Telluride 2015: Black Mass, Steve Jobs, and more debut
The first big news out of Telluride, the film festival known for its high-altitude beauty, intimate setting, and Oscar ESP — six of the last seven Best Picture winners debuted here, including Birdman, Argo, and 12 Years a Slave — was what wouldn’t be there: Amazing Grace.
Late director Sydney Pollack’s long-unfinished documentary on the recording of Aretha Franklin’s legendary 1972 album of the same name was pulled from the festival hours before it was set to premiere, after the singer filed an emergency injunction in a federal Colorado court claiming it was completed and presented without her consent.
The not-quite-analogous Sherpa, about the 2014 avalanche on Mt. Everest, was brought in as a last-minute substitute and the show, like it almost always does, went on.

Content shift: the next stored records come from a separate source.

(* ===== verification/ParallelBufferPool.v ===== *)
(** The parallel buffer pool ([src/buffer/parallel_buffer_pool_manager.cpp]):
    several instances over one disk manager, each responsible for the page ids
    congruent to its index.

    The instances share the disk manager through a pointer; the object is
    [shared_disk_], which an instance finds in its [disk_manager_] while one of
    its methods runs.  A [Page*] is the index of its instance and the frame. *)

From S2P Require Import Prelude Bytes Replacer DiskManager BufferPoolManager BufferPool.

(** ** Definitions *)

Record ParallelPool (D R K : Type) : Type := MkParallel {
  bpmis_ : list (BPI D R K);
  last_alloc_index_ : Z;
  par_pool_size_ : Z;
  shared_disk_ : K
}.
Arguments MkParallel {D R K} _ _ _ _.
Arguments bpmis_ {D R K} _.
Arguments last_alloc_index_ {D R K} _.
Arguments par_pool_size_ {D R K} _.
Arguments shared_disk_ {D R K} _.

Section Parallel.
Context `{Config} {D R K : Type} `{!PageData D} `{!Replacer R} `{!Disk K D}.
Notation ppool := (ParallelPool D R K).
Implicit Types (s : ppool).

(** [i % bpmis_.size()], in [size_t]. *)
Definition mod_size (i : Z) s : res Z :=
  if Z.of_nat (length (bpmis_ s)) =? 0 then Err DivisionByZero
  else Ok (unsigned 64 i mod Z.of_nat (length (bpmis_ s))).

(** [bpmis_[i]->method(...)]. *)
Definition on_instance {A} (i : Z) (method : BPI D R K -> res (A * BPI D R K)) s : res (A * ppool) :=
  let! b := zlookup (bpmis_ s) i in
  let! '(a, b) := method (set_disk (shared_disk_ s) b) in
  let! l := zupdate (bpmis_ s) i b in
  Ok (a, MkParallel l (last_alloc_index_ s) (par_pool_size_ s) (disk_manager_ b)).

(** The loop of the constructor; [new_replacer] allocates a replacer of the
    size of an instance. *)
Fixpoint Instances_loop (count : nat) (instance_index num_instances : Z) (pool_size : nat) (new_replacer : nat -> R)
    (disk : K) : res (list (BPI D R K)) :=
  match count with
  | O => Ok []
  | Datatypes.S count =>
      let! b := BPI_new pool_size num_instances instance_index (new_replacer pool_size) disk in
      let! l := Instances_loop count (unsigned 32 (instance_index + 1)) num_instances pool_size new_replacer disk in
      Ok (b :: l)
  end.

(** [num_instances] is converted to [uint32_t] for the instances. *)
Definition Parallel_new (num_instances pool_size : nat) (new_replacer : nat -> R) (disk : K) : res ppool :=
  let! l := Instances_loop num_instances 0 (unsigned 32 (Z.of_nat num_instances)) pool_size new_replacer disk in
  Ok (MkParallel l 0 (Z.of_nat pool_size) disk).

Definition Parallel_GetPoolSize s : Z := unsigned 64 (Z.of_nat (length (bpmis_ s)) * par_pool_size_ s).

(** The instance responsible for a page; a negative page id is converted to
    [size_t] first. *)
Definition GetBufferPoolManager (page_id : Z) s : res Z := mod_size page_id s.

Definition Parallel_FetchPgImp (page_id : Z) s : res (option (Z * Z) * ppool) :=
  let! i := GetBufferPoolManager page_id s in
  let! '(frame, s) := on_instance i (BPI_FetchPgImp page_id) s in
  Ok ((fun f => (i, f)) <$> frame, s).

Definition Parallel_UnpinPgImp (page_id : Z) (is_dirty : bool) s : res (bool * ppool) :=
  let! i := GetBufferPoolManager page_id s in on_instance i (BPI_UnpinPgImp page_id is_dirty) s.

Definition Parallel_FlushPgImp (page_id : Z) s : res (bool * ppool) :=
  let! i := GetBufferPoolManager page_id s in on_instance i (BPI_FlushPgImp page_id) s.

Definition Parallel_DeletePgImp (page_id : Z) s : res (bool * ppool) :=
  let! i := GetBufferPoolManager page_id s in on_instance i (BPI_DeletePgImp page_id) s.

(** [last_alloc_index_ = (last_alloc_index_ + 1) % bpmis_.size()]. *)
Definition bump_last s : res ppool :=
  let! n := mod_size (unsigned 32 (last_alloc_index_ s + 1)) s in
  Ok (MkParallel (bpmis_ s) (unsigned 32 n) (par_pool_size_ s) (shared_disk_ s)).

(** The do-while loop of [NewPgImp], one round per instance. *)
Fixpoint NewPgImp_loop (fuel : nat) (start_index : Z) s : res (option (Z * (Z * Z)) * ppool) :=
  match fuel with
  | O => Err OutOfFuel
  | Datatypes.S fuel =>
      let! i := mod_size start_index s in
      let! '(page, s) := on_instance i BPI_NewPgImp s in
      match page with
      | Some (page_id, frame) => let! s := bump_last s in Ok (Some (page_id, (i, frame)), s)
      | None =>
          let! next := mod_size (unsigned 32 (start_index + 1)) s in
          let start_index := unsigned 32 next in
          if negb (start_index =? last_alloc_index_ s) then NewPgImp_loop fuel start_index s else
          let! s := bump_last s in Ok (None, s)
      end
  end.

Definition Parallel_NewPgImp s : res (option (Z * (Z * Z)) * ppool) :=
  NewPgImp_loop (length (bpmis_ s)) (last_alloc_index_ s) s.

Definition Parallel_FlushAllPgsImp s : res ppool :=
  foldl (fun acc i => let! s := acc in
           let! '(_, s) := on_instance (Z.of_nat i) (fun b => let! b := BPI_FlushAllPgsImp b in Ok (tt, b)) s in Ok s)
        (Ok s) (seq 0 (length (bpmis_ s))).

(** A page's memory through a [Page*]. *)
Definition Parallel_GetData (page : Z * Z) s : res (D * ppool) :=
  let! b := zlookup (bpmis_ s) page.1 in
  let! x := BPI_GetData page.2 b in Ok (x, s).
Definition Parallel_SetData (page : Z * Z) (x : D) s : res (unit * ppool) :=
  on_instance page.1 (fun b => let! b := BPI_SetData page.2 x b in Ok (tt, b)) s.
End Parallel.

#[export] Instance Parallel_manager `{Config} {D R K} `{!PageData D} `{!Replacer R} `{!Disk K D} :
    BufferPoolManager (ParallelPool D R K) (Z * Z) D := {|
  FetchPage := Parallel_FetchPgImp;
  UnpinPage := Parallel_UnpinPgImp;
  FlushPage := Parallel_FlushPgImp;
  NewPage := Parallel_NewPgImp;
  DeletePage := Parallel_DeletePgImp;
  FlushAllPages s := let! s' := Parallel_FlushAllPgsImp s in Ok (tt, s');
  GetData := Parallel_GetData;
  SetData := Parallel_SetData
|}.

This year’s awards-season frontrunners weren’t hard to find — especially if you followed the lines snaking around the theater entrances: The blood-drenched Whitey Bulger biopic Black Mass, featuring Johnny Depp’s most chilling performance (and prosthetic hairline) in years; Aaron Sorkin’s stagey, ratatat take on Steve Jobs, starring Michael Fassbender, Kate Winslet, and Seth Rogen and directed by Danny Boyle; Todd Hayne’s forbidden-love melodrama Carol, with Cate Blanchett and Rooney Mara; the historical rabble rouser Suffragette; and Spotlight, featuring Michael Keaton, Rachel McAdams, and Mark Ruffalo as Boston journalists working to expose a massive coverup in the Catholic Church.

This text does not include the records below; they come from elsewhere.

(** Filling the first free slot. *)
Lemma fill_slot b i (e : K * V) :
  bucket_inv b -> (i < bucket_size)%nat -> bit_at (readable_ b) i = false ->
  (forall j, (j < i)%nat -> bit_at (readable_ b) j = true) ->
  exists b', (let! array := zupdate (array_ b) (Z.of_nat i) e in
              let! b1 := Bucket_SetReadable (Z.of_nat i) 1 (MkBucket (occupied_ b) (readable_ b) array) in
              Bucket_SetOccupied (Z.of_nat i) 1 b1) = Ok b'
    /\ bucket_inv b' /\ slots b' = <[i := Some e]> (slots b) /\ array_ b' = <[i := e]> (array_ b).
Proof.
  intros Hb Hi Hfree Hbelow. pose proof (slot_range i Hi) as Hr.
  destruct (bkt_readable _ Hb) as [Hrb Hrl]. destruct (bkt_occupied _ Hb) as [Hob Hol].
  rewrite zupdate_ok by (rewrite (bkt_array _ Hb); lia). cbn [rbind]. rewrite Nat2Z.id.
  destruct (bitmap_set_ok (readable_ b) i 1 Hrb) as (rd & Hset & Hrd & Hrdl & Hrdj); [by rewrite Hrl|].
  destruct (bitmap_set_ok (occupied_ b) i 1 Hob) as (oc & Hset' & Hoc & Hocl & Hocj); [by rewrite Hol|].
  unfold Bucket_SetReadable, Bucket_SetOccupied. cbn [readable_ occupied_ array_]. rewrite Hset. cbn [rbind occupied_].
  rewrite Hset'. cbn [rbind]. eexists. split; [done|]. split_and!; [| |done].
  - split; simpl.
    + rewrite length_insert. apply (bkt_array _ Hb).
    + split; [done|congruence].
    + split; [done|congruence].
    + intros j. rewrite Hrdj, Hocj. case_decide; subst; [done|]. apply (bkt_sub _ Hb).
    + intros j k Hk. rewrite !Hocj. case_decide as Hji; case_decide as Hki; subst; try done.
      * intros _. apply (bkt_sub _ Hb). apply Hbelow. lia.
      * by apply (bkt_prefix _ Hb).
  - apply slots_ext; [by rewrite length_insert, slots_length|]. intros j Hj.
    unfold slot. simpl. rewrite Hrdj. case_decide as Hji.
    + subst. rewrite !list_lookup_insert_eq; [done|by rewrite (bkt_array _ Hb)|by rewrite slots_length].
    + rewrite !list_lookup_insert_ne by done. by apply slots_lookup.
Qed.

Lemma clear_slot b i :
  bucket_inv b -> (i < bucket_size)%nat ->
  exists b', Bucket_SetReadable (Z.of_nat i) 0 b = Ok b' /\ bucket_inv b' /\ slots b' = <[i := None]> (slots b)
    /\ array_ b' = array_ b /\ (forall j, bit_at (readable_ b') j = if decide (j = i) then false else bit_at (readable_ b) j).
Proof.
  intros Hb Hi. pose proof (slot_range i Hi) as Hr. destruct (bkt_readable _ Hb) as [Hrb Hrl].
  destruct (bitmap_set_ok (readable_ b) i 0 Hrb) as (rd & Hset & Hrd & Hrdl & Hrdj); [by rewrite Hrl|].
  unfold Bucket_SetReadable. rewrite Hset. cbn [rbind]. eexists. split; [done|]. split_and!; [|..|done|done].
  - split; simpl; try apply Hb.
    + split; [done|]. rewrite Hrdl. apply (bkt_readable _ Hb).
    + intros j. rewrite Hrdj. case_decide; [done|]. apply (bkt_sub _ Hb).
  - apply slots_ext; [by rewrite length_insert, slots_length|]. intros j Hj.
    unfold slot. simpl. rewrite Hrdj. case_decide as Hji.
    + subst. rewrite list_lookup_insert_eq; [done|by rewrite slots_length].
    + rewrite list_lookup_insert_ne by done. by apply slots_lookup.
Qed.

(** [RemoveAt] of an occupied slot. *)
Lemma RemoveAt_ok b i :
  bucket_inv b -> (i < bucket_size)%nat -> bit_at (readable_ b) i = true ->
  exists b', Bucket_RemoveAt (Z.of_nat i) b = Ok b' /\ bucket_inv b' /\ slots b' = <[i := None]> (slots b)
    /\ array_ b' = array_ b /\ (forall j, bit_at (readable_ b') j = if decide (j = i) then false else bit_at (readable_ b) j).
Proof.
  intros Hb Hi Hrd. pose proof (slot_range i Hi) as Hr. destruct (bkt_occupied _ Hb) as [Hob Hol].
  destruct (bitmap_set_ok (occupied_ b) i 1 Hob) as (oc & Hset' & Hoc & Hocl & Hocj); [by rewrite Hol|].
  unfold Bucket_RemoveAt, Bucket_SetOccupied. rewrite Hset'. cbn [rbind].
  set (b1 := MkBucket oc (readable_ b) (array_ b)).
  assert (Hb1 : bucket_inv b1).
  { split; simpl; try apply Hb.
    - split; [done|]. rewrite Hocl. apply (bkt_occupied _ Hb).
    - intros j Hj. rewrite Hocj. case_decide; [|by apply (bkt_sub _ Hb)]. subst. done.
    - intros j k Hk. rewrite !Hocj. destruct (bkt_sub _ Hb i Hrd) as [Ho _].
      case_decide as Hji; case_decide as Hki; subst; try done; intros Hx.
      + by apply (bkt_prefix _ Hb i).
      + by apply (bkt_prefix _ Hb j). }
  exact (clear_slot b1 i Hb1 Hi).
Qed.

(** *** [Insert] and [Remove] *)

Lemma Insert_loop_ok b key value k n i :
  bucket_inv b -> (i + n = bucket_size)%nat -> (i <= k < bucket_size)%nat ->
  bit_at (readable_ b) k = false -> (forall j, (j < k)%nat -> bit_at (readable_ b) j = true) ->
  exists b', Insert_loop n (Z.of_nat i) key value b = Ok b' /\ bucket_inv b'
    /\ slots b' = <[k := Some (key, value)]> (slots b) /\ array_ b' = <[k := (key, value)]> (array_ b).
Proof.
  intros Hb Hn Hk Hfree Hbelow. revert i Hn Hk. induction n as [|n IH]; intros i Hn Hk; [lia|].
  cbn [Insert_loop]. rewrite IsReadable_ok by (done || lia). cbn [rbind].
  destruct (decide (i = k)) as [->|Hne].
  - rewrite Hfree. cbn [negb]. apply fill_slot; done || lia.
  - rewrite Hbelow by lia. cbn [negb]. replace (Z.of_nat i + 1) with (Z.of_nat (S i)) by lia.
    apply IH; lia.
Qed.

(** A bucket that is not full has a first free slot. *)
Lemma first_free b :
  bucket_inv b -> length (entries b) <> bucket_size ->
  exists k, (k < bucket_size)%nat /\ slots b !! k = Some None /\ bit_at (readable_ b) k = false
    /\ (forall j, (j < k)%nat -> bit_at (readable_ b) j = true).
Proof.
  intros Hb Hne. destruct (list_find (fun o => o = None) (slots b)) as [[k o]|] eqn:Hf.
  - apply list_find_Some in Hf as (Hk & -> & Hlt). pose proof (lookup_lt_Some _ _ _ Hk) as Hks.
    rewrite slots_length in Hks. exists k. split_and!; [done|done| |].
    + rewrite slots_lookup in Hk by done. destruct (slot_at b k Hb Hks) as (e & _ & _ & _ & He).
      rewrite He in Hk. by destruct (bit_at _ k).
    + intros j Hj. destruct (slot_at b j Hb) as (e & _ & _ & _ & He); [lia|].
      destruct (bit_at (readable_ b) j); [done|].
      exfalso. refine (Hlt j None _ Hj eq_refl). rewrite slots_lookup by lia. by rewrite He.
  - apply list_find_None in Hf. destruct Hne. unfold entries. rewrite <- (slots_length b).
    apply entries_of_full. intros Hin. rewrite Forall_forall in Hf. by apply (Hf None).
Qed.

It might or might not be a coincidence that all but one of those is based on real events (Carol pulls from a lesser-known 1953 novel by Patricia Highsmith). Cary Fukanaga’s Beasts of No Nation, another novel-based entry with a much harsher ring of truth, blurred the lines between fact and fiction and was easily the most unforgettable film of the festival: a brutal but beautifully executed portrait of a West African child soldier (14-year-old Abraham Attah, discovered on the streets of Ghana), with a riveting Idris Elba as his rebel commander.
Among the best of the low-budget indies, foreign entries and documentaries were the lovely Cuban offering Viva, executive produced by Benicio del Toro; Room, a harrowing captivity drama with knockout performances by Brie Larson and 8-year-old newcomer Jacob Tremblay; the profile in courage doc He Named Me Malala, helmed by An Inconvenient Truth director Davis Guggenheim; the stop-motion-animation fantasia Anomalisa, written and co-directed by Charlie Kaufman; and the smart, solution-oriented climate-change doc Time to Choose. Larger-than-life gangsters, lady crusaders, and eccentric iGeniuses may have made the biggest noise, but these smaller movies are the ones that really honor the spirit of festivals like Telluride — and more than one of them might prove to be a dark horse for that Best Picture run in 2016.